The water and gas mains had fractured and the fire chief had been killed. Lacking means and leadership, people already stunned and often badly injured could only watch the city bum. Many newer buildings were damaged but still standing when the fiercest tremors stopped; but nothing could resist the fire, especially since it was encouraged by unscrupulous people whose insurance covered fire but not earthquake. San Francisco burned for three days. The fire trebled the earthquake damage: 28,000 buildings were destroyed across some 500 city blocks, leaving 225,000 people homeless. In some places groups were isolated by fire against the shore.
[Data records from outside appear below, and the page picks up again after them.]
(** The carry is set: 1 - 2 - 0 is -1, negative, with a borrow. *)
Definition env1 : CPUARMState := env0 <| CF := 1 |>.
Lemma env1_flags : flags_ok env1.
Proof. split; by vm_compute. Qed.

Lemma arith_witness :
  exists env', sbc_cc 1 2 env1 = Done (0xffffffff, env', []) /\
    cpsr_read env' = (cpsr_read env1 .&~ CPSR_NZCV) .| CPSR_N.
Proof.
  destruct (arith_is_AddWithCarry Sbc 1 2 env1) as (env' & E & _ & _ & Hr); [exact env1_flags|by vm_compute..|].
  exists env'. split; [exact E|exact Hr].
Defined.

(** By 33 places: nothing is left, and the carry is clear; by 32 it is the last bit. *)
Lemma shift_witness :
  shl_cc 0xffffffff 33 env1 = Done (0, env1 <| CF := 0 |>, []) /\
  shl_cc 0xffffffff 32 env1 = Done (0, env1 <| CF := 1 |>, []) /\
  sar_cc 0x80000000 0x1ff env1 = Done (0xffffffff, env1 <| CF := 1 |>, []).
Proof.
  split; [|split].
  - by apply (shifts_are_Shift_C LSL 0xffffffff 33 env1); [exact env1_flags|by vm_compute|].
  - by apply (shifts_are_Shift_C LSL 0xffffffff 32 env1); [exact env1_flags|by vm_compute|].
  - by apply (shifts_are_Shift_C ASR 0x80000000 0x1ff env1); [exact env1_flags|by vm_compute|].
Defined.

Lemma saturation_witness :
  add_saturate 0x7fffffff 1 env1 = Done (0x7fffffff, env1 <| QF := 1 |>, []) /\
  usat 0xfffffffe 5 env1 = Done (0, env1 <| QF := 1 |>, []) /\
  ssat 0xfffffffe 5 env1 = Done (0xfffffffe, env1, []).
Proof.
  split; [|split].
  - apply (saturation_is_clamp QADD 0x7fffffff 1 env1); [by vm_compute..|]. by intros [?|?].
  - apply (saturation_is_clamp USAT 0xfffffffe 5 env1); [by vm_compute..|]. done.
  - apply (saturation_is_clamp SSAT 0xfffffffe 5 env1); [by vm_compute..|]. done.
Defined.
End AluDemo.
Two days after the first shock, the USS Chicago evacuated 20,000 victims by sea. Back in the heart of the conflagration police and soldiers shot around 500 looters. Afterwards, the blackened skeletons of City Hall and other symbols of San Francisco’s prosperity left little to the imagination.

Exhaustive analysis of the 1906 earthquake and fire has gradually revealed how the city fathers played down the casualties. With the opportunity to create a new San Francisco in their own, modern image, it’s hard to blame them.

When was The ‘Great Shake’: April 18 1906

Where was The ‘Great Shake’: San Francisco, California, USA

What was The ‘Great Shake’ death toll: US Army relief operations in 1906 reported 498 deaths in San Francisco, 64 in Santa Rosa, and 102 around San Jose. More accurate, recent figures suggest at least 3,000 died and tens of thousands were injured or burned. The earthquake was the first large natural disaster to be recorded by photography, which greatly helped the research that led to Reid’s 1910 formulation of the ‘elastic-rebound’ theory that remains the best model of why earthquakes happen. The discovery of plate tectonics 50 years later only confirmed in detail what he had hypothesized.

You should know: The ‘Great Shake’ was assessed in 1935 (when the scale was invented) as 8.3 on the Richter scale. On the more recent and accurate ‘moment magnitude’ scale it is measured as 7.8 or 7.9. The combined damage of the earthquake and fire was estimated at $400 million in 1906 dollars, which translates to about $9 billion today.